Korean-Style, Kimchi Fried Rice, a 20 minute vegetarian dinner, packed full of flavor & veggies, topped with an Egg (or Crispy Tofu). Swap out Cauliflower Rice for a Low Carb option! Healthy, vegan-adaptable and delicious! And of course, you can make your own homemade kimchi – super easy!
Whatever arises, love that.
I ‘d like you to meet my new best friend – Kimchi Fried Rice! Breakfast, lunch, dinner, or for a late-night snack – this flavor bomb hailing from Korea is sure to satisfy and can be made in under 20 minutes! A delicious healthy weeknight dinner in no time flat!
To boost nutrients, use brown rice ( or cauliflower rice) and add your favorite veggies to the mix. I’ve purposely made a point of tossing in fresh seasonal veggies or the last of the stray veggies in the fridge.
Today it was mushrooms and bell peppers, the night before it was shredded Brussels sprouts and carrots. The eggs came from my friend’s very happy hens. If going vegan, swap out the egg for crispy tofu.
The best thing about this Kimchi fried rice, besides how delicious it is and how fast it comes together, is how good kimchi is for us! Fermented foods, including delicious kimchi, increases the good bacteria in our gut, and many believe that the secret to overall good health starts in the gut.
I’m inclined to believe this, but don’t take my word on it – do your own research and see what you find.
Kimchi is surprisingly easy to make at home. Once the initial 15 minutes of prep is done, let nature take its course. For a fun and simple project, give it a try sometime! Here is a simple step by step Kimchi Guide.
If wanting to purchase Kimchi, you’ll usually find it in the refrigerated section of your grocery store, or at Asian markets.
In a large skillet add onion, ginger and any veggies you like. Zucchini, carrots, bell pepper, mushrooms, peas… up to you!
Leftover chilled rice always makes the best fried rice- and also makes this recipe come together so quickly.

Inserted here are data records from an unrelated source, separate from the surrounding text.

(** * Order analysis: a shallow embedding of [analyzer/types.py] and
    [analyzer/analyzer.py]

    Number model.  The program computes on IEEE binary64 values.  Every finite
    binary64 value is a rational, so a finite float is a [Q] here and the
    arithmetic on finite values is exact (no rounding error, no overflow).
    The non-finite values a division by zero produces are cells of their own
    ([NaN], [Inf]); an aggregate (mean, variance, percentile, correlation)
    over a column that holds one of them ends in the outcome [NonFinite] and
    is not followed further.  The exponential of the risk curve is the one of
    the real numbers, so the raw risk score is an [R].  What is proved on
    this model holds of the program where the rounding of the machine plays
    no part.  The rule on a tie is not of this kind: for it the two scores
    are read a second time in [Binary64], on a machine of which nothing is
    assumed. *)

From Stdlib Require Import String List ZArith QArith Qround Qabs Qminmax.
From Stdlib Require Import Reals Qreals Psatz Lia Bool Permutation Sorted.
Import ListNotations.

Local Open Scope string_scope.
Local Open Scope list_scope.
Local Open Scope Z_scope.

(** ** Outcomes of a call *)

Inductive exn : Type :=
| KeyError (key : string)
| TypeError
| ValueError (msg : string).

Inductive outcome (A : Type) : Type :=
| Ok (a : A)
| Raise (e : exn)
| NonFinite.

Arguments Ok {A} a.
Arguments Raise {A} e.
Arguments NonFinite {A}.

Definition bind {A B : Type} (m : outcome A) (k : A -> outcome B) : outcome B :=
  match m with
  | Ok a => k a
  | Raise e => Raise e
  | NonFinite => NonFinite
  end.

Notation "x <- m ;; k" := (bind m (fun x => k))
  (at level 61, m at next level, right associativity).

(** ** analyzer/types.py *)

Module RISK.
Record t : Type := mk { value : Z }.

Definition msg : string := "RISK must be between 1 and 10".

(** [RISK(v)]: the dataclass stores the field, then [__post_init__]
    checks [1 <= self.value <= 10]. *)
Definition __post_init__ (self : t) : outcome unit :=
  if negb ((1 <=? value self) && (value self <=? 10))
  then Raise (ValueError msg) else Ok tt.

Definition new (v : Z) : outcome t :=
  let self := mk v in
  _ <- __post_init__ self ;; Ok self.
End RISK.

Module GAIN.
Record t : Type := mk { value : Z }.

Definition msg : string := "GAIN must be between 1 and 10".

Definition __post_init__ (self : t) : outcome unit :=
  if negb ((1 <=? value self) && (value self <=? 10))
  then Raise (ValueError msg) else Ok tt.

Definition new (v : Z) : outcome t :=
  let self := mk v in
  _ <- __post_init__ self ;; Ok self.
End GAIN.

(** ** Rounding, clipping and conversion to [int] *)

(** Python's [round(x)] on a float, no [ndigits]: the nearest integer, a tie
    going to the even neighbour.  The raw risk score is a real number. *)
Definition py_round (x : R) : Z :=
  let f := Int_part x in
  let d := (x - IZR f)%R in
  if Rlt_dec d (1 / 2) then f
  else if Rlt_dec (1 / 2) d then f + 1
  else if Z.even f then f else f + 1.

(** [np.round(x)] on a float: the same rule, the result is again a float. *)
Definition rint (x : Q) : Z :=
  let f := Qfloor x in
  match Qcompare (x - inject_Z f) (1 # 2) with
  | Lt => f
  | Gt => f + 1
  | Eq => if Z.even f then f else f + 1
  end.

Definition np_round (x : Q) : Q := inject_Z (rint x).

(** [np.clip(x, lo, hi)] is [minimum(maximum(x, lo), hi)]. *)
Definition np_clip_int (x lo hi : Z) : Z := Z.min (Z.max x lo) hi.

Definition np_clip (x lo hi : Q) : Q := Qmin (Qmax x lo) hi.

(** [int(x)] on a float truncates toward zero. *)
Definition int (x : Q) : Z :=
  if Qle_bool 0 x then Qfloor x else Qceiling x.

(** Line 136: [int(np.clip(round(score), 1, 10))]. *)
Definition risk_score_of (score : R) : Z :=
  np_clip_int (py_round score) 1 10.

(** Line 154: [int(np.clip(np.round(scaled * 9 + 1), 1, 10))]. *)
Definition gain_score_of (scaled : Q) : Z :=
  int (np_clip (np_round (scaled * 9 + 1)) 1 10).

(** ** Client classification (print_client_risk_and_gain, lines 193-202) *)

Definition Qge_bool (x y : Q) : bool := Qle_bool y x.

Definition classify (gain risk : Z) (variance : Q) : string :=
  if (gain >=? 6) && ((risk >=? 6) || Qge_bool variance 60)
  then "Profitable but risky"
  else if (gain <=? 4) && (risk <=? 4) && Qle_bool variance 40
  then "Unprofitable but stable"
  else if gain >=? 6
  then "Strong client"
  else if (risk >=? 6) || Qge_bool variance 60
  then "Risk exposure"
  else "Neutral".

(** ** Tables

    A [DataFrame] is the ordered sequence of its named columns; a column is
    the sequence of its cells, one per row.  Tables read from a spreadsheet
    have distinct column names and columns of one length ([wf]). *)

Inductive cell : Type :=
| Num (q : Q)
| NaN
| Inf (negative : bool)
| Str (s : string).

Definition Series : Type := list cell.
Definition DataFrame : Type := list (string * Series).

Definition columns (df : DataFrame) : list string := map fst df.

Definition nrows (df : DataFrame) : nat :=
  match df with
  | [] => O
  | (_, s) :: _ => length s
  end.

Definition wf (df : DataFrame) : Prop :=
  NoDup (columns df) /\ Forall (fun c => length (snd c) = nrows df) df.

(** [name in df.columns] *)
Definition has_column (name : string) (df : DataFrame) : bool :=
  existsb (String.eqb name) (columns df).

(** [df[name]] *)
Fixpoint getitem (df : DataFrame) (name : string) : outcome Series :=
  match df with
  | [] => Raise (KeyError name)
  | (c, s) :: rest => if String.eqb c name then Ok s else getitem rest name
  end.

(** [df[name] = s]: an existing column is replaced where it stands, a new
    one is appended after the last column. *)
Fixpoint setitem (df : DataFrame) (name : string) (s : Series) : DataFrame :=
  match df with
  | [] => [(name, s)]
  | (c, old) :: rest =>
      if String.eqb c name then (c, s) :: rest
      else (c, old) :: setitem rest name s
  end.

(** Positional selection ([take]): the rows at [idxs], in that order. *)
Definition select {A : Type} (idxs : list nat) (l : list A) : list A :=
  flat_map (fun i => match nth_error l i with Some x => [x] | None => [] end) idxs.

Definition take (idxs : list nat) (df : DataFrame) : DataFrame :=
  map (fun c => (fst c, select idxs (snd c))) df.

(** The row at position [i], one cell per column. *)
Definition row (df : DataFrame) (i : nat) : list (option cell) :=
  map (fun c => nth_error (snd c) i) df.

(** Positions of the true entries of a boolean mask. *)
Fixpoint nonzero_from (i : nat) (mask : list bool) : list nat :=
  match mask with
  | [] => []
  | b :: m => (if b then [i] else []) ++ nonzero_from (S i) m
  end.

Definition nonzero (mask : list bool) : list nat := nonzero_from O mask.

(** ** Elementwise arithmetic of columns *)

Definition cell_sub (a b : cell) : outcome cell :=
  match a, b with
  | Str _, _ | _, Str _ => Raise TypeError
  | NaN, _ | _, NaN => Ok NaN
  | Num x, Num y => Ok (Num (x - y))
  | Num _, Inf s => Ok (Inf (negb s))
  | Inf s, Num _ => Ok (Inf s)
  | Inf s, Inf t => if Bool.eqb s t then Ok NaN else Ok (Inf s)
  end.

Definition cell_div (a b : cell) : outcome cell :=
  match a, b with
  | Str _, _ | _, Str _ => Raise TypeError
  | NaN, _ | _, NaN => Ok NaN
  | Num x, Num y =>
      if Qeq_bool y 0 then
        match Qcompare x 0 with
        | Eq => Ok NaN
        | Gt => Ok (Inf false)
        | Lt => Ok (Inf true)
        end
      else Ok (Num (x / y))
  | Num _, Inf _ => Ok (Num 0)
  | Inf s, Num y => Ok (Inf (if Qle_bool 0 y then s else negb s))
  | Inf _, Inf _ => Ok NaN
  end.

Fixpoint zip_with (f : cell -> cell -> outcome cell) (a b : Series)
  : outcome Series :=
  match a, b with
  | x :: a', y :: b' =>
      v <- f x y ;; r <- zip_with f a' b' ;; Ok (v :: r)
  | _, _ => Ok []
  end.

Definition series_sub : Series -> Series -> outcome Series := zip_with cell_sub.
Definition series_div : Series -> Series -> outcome Series := zip_with cell_div.

(** ** Aggregates over a column of finite numbers *)

Fixpoint finite (s : Series) : outcome (list Q) :=
  match s with
  | [] => Ok []
  | Num q :: r => qs <- finite r ;; Ok (q :: qs)
  | Str _ :: _ => Raise TypeError
  | _ :: _ => NonFinite
  end.

Definition numeric (df : DataFrame) (name : string) : outcome (list Q) :=
  s <- getitem df name ;; finite s.

Definition Qsum (xs : list Q) : Q := fold_right Qplus 0%Q xs.

Definition Qlen (xs : list Q) : Q := inject_Z (Z.of_nat (length xs)).

(** [Series.mean()]; [None] is the NaN of an empty column. *)
Definition mean (xs : list Q) : option Q :=
  match xs with
  | [] => None
  | _ => Some (Qsum xs / Qlen xs)%Q
  end.

(** [Series.var(ddof=0)]: the population variance. *)
Definition var0 (xs : list Q) : option Q :=
  match mean xs with
  | None => None
  | Some m => Some (Qsum (map (fun x => (x - m) * (x - m)) xs) / Qlen xs)%Q
  end.

Fixpoint insert (x : Q) (l : list Q) : list Q :=
  match l with
  | [] => [x]
  | y :: r => if Qle_bool x y then x :: l else y :: insert x r
  end.

Definition sorted_values (xs : list Q) : list Q := fold_right insert [] xs.

(** [Series.quantile(q)] and [np.percentile]: linear interpolation between
    the two order statistics around the position [(n - 1) * q]. *)
Definition quantile (xs : list Q) (q : Q) : option Q :=
  match sorted_values xs with
  | [] => None
  | (a0 :: _) as s =>
      let n := length s in
      let virt := (inject_Z (Z.of_nat (n - 1)) * q)%Q in
      let lo := Z.to_nat (Qfloor virt) in
      let hi := Nat.min (lo + 1) (n - 1) in
      let gamma := (virt - inject_Z (Qfloor virt))%Q in
      let a := nth lo s a0 in
      let b := nth hi s a0 in
      Some (a + (b - a) * gamma)%Q
  end.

Here I’m using brown rice from last night’s curry dish.
Make sure to chop the kimchi up into smaller pieces first, so its flavor disperses more easily.

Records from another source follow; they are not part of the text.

Lemma upper_is_black h :
  toUpperCase h = lit "#000000" -> testHexColor h = true.
Proof.
  intros H.
  assert (K : forall c k, (k = 35 \/ k = 48)%N -> upperCu c = k -> c = k).
  { intros c k Hk Hc. unfold upperCu in Hc.
    destruct ((97 <=? c) && (c <=? 122))%N eqn:L; [|exact Hc].
    cu_prop. lia. }
  do 8 (destruct h as [|? h]; try discriminate H).
  simpl in H. injection H as H0 H1 H2 H3 H4 H5 H6.
  apply K in H0, H1, H2, H3, H4, H5, H6; try (right; reflexivity); try (left; reflexivity).
  subst. reflexivity.
Qed.

(** C3 (amended): [normalizeHex] is a total function and is idempotent; it
    trims its input first, returns the trimmed input in upper case if and only
    if the trimmed input is [#] followed by exactly six hexadecimal digits, and
    returns [#000000] for every input whose trimmed form is not of that shape. *)
Theorem normalizeHex_trimmed_spec (x : str) :
  normalizeHex (normalizeHex x) = normalizeHex x
  /\ (normalizeHex x = toUpperCase (trim x) <-> testHexColor (trim x) = true)
  /\ (testHexColor (trim x) = false -> normalizeHex x = lit "#000000").
Proof.
  split; [|split].
  - apply normalizeHex_canonical, normalizeHex_is_canonical.
  - unfold normalizeHex. destruct (testHexColor (trim x)) eqn:Ht.
    + split; auto.
    + split; [|discriminate]. intros H. symmetry in H.
      apply upper_is_black in H. congruence.
  - intros Ht. unfold normalizeHex. rewrite Ht. reflexivity.
Qed.

(** C3, as stated, fails on an input with a blank around the color: the input
    is not [#] and six hexadecimal digits, and the result is not [#000000]. *)
Lemma normalizeHex_padded_input :
  testHexColor (lit " #ff0000") = false
  /\ normalizeHex (lit " #ff0000") = lit "#FF0000"
  /\ normalizeHex (lit " #ff0000") <> lit "#000000".
Proof. repeat split. vm_compute. discriminate. Qed.

(** On an input that has no blank at either end the two readings agree. *)
Lemma normalizeHex_untrimmed (x : str) :
  trim x = x ->
  (testHexColor x = true -> normalizeHex x = toUpperCase x)
  /\ (testHexColor x = false -> normalizeHex x = lit "#000000").
Proof.
  intros Hx. unfold normalizeHex. rewrite Hx.
  split; intros ->; reflexivity.
Qed.

(** ** GridLayout *)

Lemma floorDiv_pos a b : 0 < b -> floorDiv a b = a / b.
Proof.
  intros Hb. destruct b as [|p|p]; try lia.
  unfold floorDiv, Qdiv, Qinv, Qmult, Qfloor, inject_Z. cbn.
  rewrite Z.mul_1_r. reflexivity.
Qed.

Lemma ceilDiv_pos a b : 0 < b -> ceilDiv a b = - ((- a) / b).
Proof.
  intros Hb. destruct b as [|p|p]; try lia.
  unfold ceilDiv, Qceiling, Qdiv, Qinv, Qmult, Qfloor, Qopp, inject_Z. cbn.
  rewrite Z.mul_1_r. reflexivity.
Qed.

(** [ceilDiv a b] is the least integer [r] with [a <= r * b]. *)
Lemma ceilDiv_least a b :
  0 < b -> a <= ceilDiv a b * b /\ (ceilDiv a b - 1) * b < a.
Proof.
  intros Hb. rewrite ceilDiv_pos by exact Hb.
  pose proof (Z.div_mod (- a) b ltac:(lia)) as Hd.
  pose proof (Z.mod_pos_bound (- a) b Hb) as Hm.
  nia.
Qed.

Lemma drawFrom_nth cols swW swH gapH gapV (l : list PaletteItem) :
  forall k i it,
    nth_error l i = Some it ->
    nth_error (drawFrom cols swW swH gapH gapV k l) i
    = Some (drawCell cols swW swH gapH gapV (k + i) it).
Proof.
  induction l as [|x l IH]; intros k i it H.
  - destruct i; discriminate.
  - destruct i as [|i]; simpl in *.
    + injection H as ->. rewrite Nat.add_0_r. reflexivity.
    + rewrite (IH (S k) i it H). f_equal. f_equal. lia.
Qed.

(** C9: the grid of [renderPng].  With a row length of at least 1, swatch
    sides of at least 8 and gaps of at least 0: [cols = max(1, rowLen)];
    [rows = max(1, ceil(count/cols))], the ceiling being the least number of
    rows of [cols] cells that hold [count] items; the canvas is
    [cols*swW + max(0, cols-1)*gapH] wide and [rows*swH + max(0, rows-1)*gapV]
    high; the item at position [i] is drawn at [x = (i mod cols)*(swW+gapH)],
    [y = floor(i/cols)*(swH+gapV)].  With [rowLen = 3] and seven items there
    are 3 columns and 3 rows, and position 4 is at [(swW+gapH, swH+gapV)]. *)
Theorem renderPng_grid (l : list PaletteItem) (rowLen swW swH gapH gapV : Z) :
  1 <= rowLen -> 8 <= swW -> 8 <= swH -> 0 <= gapH -> 0 <= gapV ->
  let count := Z.of_nat (length l) in
  let c := renderPng l rowLen swW swH gapH gapV in
  cols c = Z.max 1 rowLen
  /\ rows c = Z.max 1 (ceilDiv count (cols c))
  /\ (count <= ceilDiv count (cols c) * cols c
      /\ (ceilDiv count (cols c) - 1) * cols c < count)
  /\ canvasWidth c = cols c * swW + Z.max 0 (cols c - 1) * gapH
  /\ canvasHeight c = rows c * swH + Z.max 0 (rows c - 1) * gapV
  /\ (forall i it, nth_error l i = Some it ->
        exists cell, nth_error (cells c) i = Some cell
          /\ cellX cell = (Z.of_nat i mod cols c) * (swW + gapH)
          /\ cellY cell = (Z.of_nat i / cols c) * (swH + gapV)
          /\ cellW cell = swW /\ cellH cell = swH
          /\ cellFill cell = hex it /\ cellText cell = name it)
  /\ (rowLen = 3 -> count = 7 ->
        cols c = 3 /\ rows c = 3
        /\ canvasWidth c = 3 * swW + 2 * gapH
        /\ exists cell, nth_error (cells c) 4 = Some cell
             /\ cellX cell = swW + gapH /\ cellY cell = swH + gapV).
Proof.
  intros Hr Hw Hh Hgh Hgv count c.
  assert (Hc : cols c = Z.max 1 rowLen) by reflexivity.
  assert (Hpos : 0 < cols c) by (rewrite Hc; lia).
  assert (Hcell : forall i it, nth_error l i = Some it ->
        exists cell, nth_error (cells c) i = Some cell
          /\ cellX cell = (Z.of_nat i mod cols c) * (swW + gapH)
          /\ cellY cell = (Z.of_nat i / cols c) * (swH + gapV)
          /\ cellW cell = swW /\ cellH cell = swH
          /\ cellFill cell = hex it /\ cellText cell = name it).
  { intros i it Hi. eexists. split.
    - unfold c, renderPng. cbn [cells]. apply drawFrom_nth. exact Hi.
    - cbn [cellX cellY cellW cellH cellFill cellText drawCell Nat.add].
      fold (cols c) in *. rewrite floorDiv_pos by (rewrite <- Hc; exact Hpos).
      rewrite Z.rem_mod_nonneg by lia.
      rewrite <- Hc. repeat split; reflexivity. }
  repeat split; try reflexivity.
  - apply ceilDiv_least; exact Hpos.
  - apply ceilDiv_least; exact Hpos.
  - exact Hcell.
  - rewrite Hc. lia.
  - unfold c, renderPng; cbn [rows]. fold count. rewrite H0.
    subst rowLen. reflexivity.
  - unfold c, renderPng; cbn [canvasWidth]. subst rowLen. reflexivity.
  - destruct (nth_error l 4) as [it|] eqn:E4.
    + destruct (Hcell 4%nat it E4) as [cell [Hn [Hx [Hy _]]]].
      exists cell. rewrite Hc in Hx, Hy. subst rowLen.
      split; [exact Hn|]. split; [rewrite Hx|rewrite Hy];
        change (Z.of_nat 4 mod Z.max 1 3) with 1;
        change (Z.of_nat 4 / Z.max 1 3) with 1; lia.
    + apply nth_error_None in E4. unfold count in H0. lia.
Qed.

(** C9 at a concrete palette of seven items, three to a row. *)
Lemma renderPng_grid_seven :
  cols (renderPng sevenReds 3 94 62 2 2) = 3
  /\ rows (renderPng sevenReds 3 94 62 2 2) = 3
  /\ canvasWidth (renderPng sevenReds 3 94 62 2 2) = 286
  /\ canvasHeight (renderPng sevenReds 3 94 62 2 2) = 190
  /\ exists cell, nth_error (cells (renderPng sevenReds 3 94 62 2 2)) 4 = Some cell
       /\ cellX cell = 96 /\ cellY cell = 64.
Proof.
  pose proof (renderPng_grid sevenReds 3 94 62 2 2
                ltac:(lia) ltac:(lia) ltac:(lia) ltac:(lia) ltac:(lia)) as H.
  cbv zeta in H.
  destruct H as [_ [_ [_ [Hw [Hh [_ H]]]]]].
  destruct (H eq_refl eq_refl) as [Hc [Hr [_ [cell [Hn [Hx Hy]]]]]].
  split; [exact Hc|]. split; [exact Hr|].
  split; [rewrite Hw, Hc; reflexivity|].
  split; [rewrite Hh, Hr; reflexivity|].
  exists cell. repeat split; assumption.
Defined.

(** ** PaletteStore: [addOrUpdate] *)

Lemma Qle_bool_inject a b : Qle_bool (inject_Z a) (inject_Z b) = (a <=? b).
Proof. unfold Qle_bool, inject_Z. cbn. rewrite !Z.mul_1_r. reflexivity. Qed.

Lemma Qeq_bool_inject a b : Qeq_bool (inject_Z a) (inject_Z b) = (a =? b).
Proof.
  apply eq_true_iff_eq.
  rewrite Qeq_bool_iff, Z.eqb_eq, inject_Z_injective. reflexivity.
Qed.

Lemma clamp_num v a b :
  clamp (num v) (num a) (num b) = num (Z.max a (Z.min b v)).
Proof.
  unfold clamp, Math_min, Math_max, num. cbn [isNaN orb numLe].
  rewrite Qle_bool_inject.
  destruct (v <=? b) eqn:Hv; cbn [isNaN orb numLe]; rewrite Qle_bool_inject.
  - apply Z.leb_le in Hv. rewrite (Z.min_r b v) by lia.
    destruct (a <=? v) eqn:Ha.
    + apply Z.leb_le in Ha. rewrite Z.max_r by lia. reflexivity.
    + apply Z.leb_gt in Ha. rewrite Z.max_l by lia. reflexivity.
  - apply Z.leb_gt in Hv. rewrite (Z.min_l b v) by lia.
    destruct (a <=? b) eqn:Ha.
    + apply Z.leb_le in Ha. rewrite Z.max_r by lia. reflexivity.
    + apply Z.leb_gt in Ha. rewrite Z.max_l by lia. reflexivity.
Qed.

Lemma numOr_num v : numOr (num v) (num 0) = num v.
Proof.
  unfold numOr, numTruthy, num.
  change 0%Q with (inject_Z 0). rewrite Qeq_bool_inject.
  destruct (v =? 0) eqn:Hv; [|reflexivity].
  apply Z.eqb_eq in Hv. subst. reflexivity.
Qed.

Lemma parseInt_cases s radix :
  parseInt s radix = NaN \/ exists z, parseInt s radix = num z.
Proof.
  unfold parseInt.
  destruct (match trimStart s with
            | [] => (1, trimStart s)
            | c :: r => if (c =? 45)%N then (-1, r)
                        else if (c =? 43)%N then (1, r) else (1, trimStart s)
            end) as [sign s2].
  destruct (if (radix =? 16) && (startsWith s2 (lit "0x") || startsWith s2 (lit "0X"))
            then skipn 2 s2 else s2) as [|c s3]; [left; reflexivity|].
  destruct (radixDigit radix c); [right; eexists; reflexivity|left; reflexivity].
Qed.

(** The index read from the input is an integer between 0 and 999999. *)
Lemma inputIndex_num w : exists z, 0 <= z <= 999999 /\ inputIndex w = num z.
Proof.
  unfold inputIndex.
  destruct (parseInt_cases (strOr (inIndex w) (lit "0")) 10) as [H|[z H]]; rewrite H.
  - exists 0. split; [lia|reflexivity].
  - rewrite numOr_num, clamp_num. eexists; split; [|reflexivity]. lia.
Qed.

Lemma numEq_num a b : numEq (num a) (num b) = (a =? b).
Proof. unfold numEq, num. apply Qeq_bool_inject. Qed.

Lemma find_split {A} (p : A -> bool) (l : list A) (x : A) :
  find p l = Some x ->
  exists l1 l2, l = l1 ++ x :: l2 /\ p x = true
                /\ forall z, In z l1 -> p z = false.
Proof.
  induction l as [|y l IH]; simpl; [discriminate|].
  destruct (p y) eqn:Hy.
  - intros H; injection H as ->. exists [], l. repeat split; auto.
    intros z [].
  - intros H. destruct (IH H) as [l1 [l2 [-> [Hx Hl]]]].
    exists (y :: l1), l2. repeat split; auto.
    intros z [<-|Hz]; auto.
Qed.

Lemma find_first {A} (p : A -> bool) (l1 l2 : list A) (x : A) :
  (forall z, In z l1 -> p z = false) -> p x = true ->
  find p (l1 ++ x :: l2) = Some x.
Proof.
  intros Hl Hx. induction l1 as [|y l1 IH]; simpl.
  - rewrite Hx. reflexivity.
  - rewrite (Hl y (or_introl eq_refl)). apply IH.
    intros z Hz. apply Hl. right. exact Hz.
Qed.

Lemma assignFirst_first p nm hx (l1 l2 : list PaletteItem) x :
  (forall z, In z l1 -> p z = false) -> p x = true ->
  assignFirst p nm hx (l1 ++ x :: l2)
  = l1 ++ {| id := id x; name := nm; index := index x; hex := hx |} :: l2.
Proof.
  intros Hl Hx. induction l1 as [|y l1 IH]; simpl.
  - rewrite Hx. reflexivity.
  - rewrite (Hl y (or_introl eq_refl)). f_equal. apply IH.
    intros z Hz. apply Hl. right. exact Hz.
Qed.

If you’ve never attempted homemade kimchi– now is your chance. It really is so EASY!
Once the rice and kimchi is warmed through, toss in scallions, taste, adjust salt and plate.
Top the Kimchi Fried Rice with an egg if you like. For the photo I cooked the egg sunny side up, but my preference is over easy. The soft yoke is broken over the rice and adds a delicious richness.
A little pan-seared crispy tofu is a nice vegan option too!
I’m so excited for you to try this Korean-style Kimchi Fried Rice because I know you will love it!
Kimchi Fried Rice
Kimchi Fried Rice! A fast and healthy Korean-style weeknight dinner, packed with flavor & veggies, topped with an Egg (or Crispy Tofu). Swap out Cauliflower Rice for Low Carb! Healthy and flavorful! EASY!
- Prep Time: 5 mins
- Cook Time: 15 mins
- Total Time: 20 mins
- Yield: 2 1x
- Category: weeknight dinner recipe, main, vegan
- Method: Fried
- Cuisine: Korean
- 1–2 tablespoons oil (peanut oil gives this great flavor!)
- ½ cup onion- diced
- 2 teaspoons finely chopped ginger
- 1–2 cups chopped veggies – mushrooms, red bell pepper, zucchini, peas, carrots
- ½ cup kimchi– chopped, more to taste.
- 2 cups cooked, chilled rice
- ½ teaspoon soy sauce (optional, only if necessary)
- 1/2 teaspoon bonito granules (optional, but yummy!)
- salt and pepper to taste
- ¼ cup chopped scallions
- ⅛ cup cilantro
- 2 large eggs, poached, fried – or top with crispy tofu!
- Garnish with sriracha or hot sauce
- In a large skillet, heat the oil over medium-hight heat. Add onion and saute for 2-3 minutes, stirring, then turn heat down to medium. Add ginger and veggies. Saute until ginger is fragrant and veggies are tender, stirring often, about 5-7 minutes.
- Add chopped kimchi, and cook until heated through, about 1-2 minutes. Add rice, and continue cooking and stirring until warm and combined, about 3 more minutes.(Add a bit more oil or a little water if too dry.) Taste and adjust flavor by adding soy sauce, salt, bonito granules as desired. (*Kimchi adds a lot of saltiness, so add salt sparingly and to taste, as each kimchi is different. If tasting bland, add soy sauce.) Stir in the scallions.
- You could also stir in a handful of greens at this point, like baby spinach or arugula.
- Divide among two large bowls.
- Top with fried or poached egg. Sprinkle with cilantro and a generous squirt of Sriracha sauce. Serve immediately, breaking the yolk and letting act as a sauce over the rice.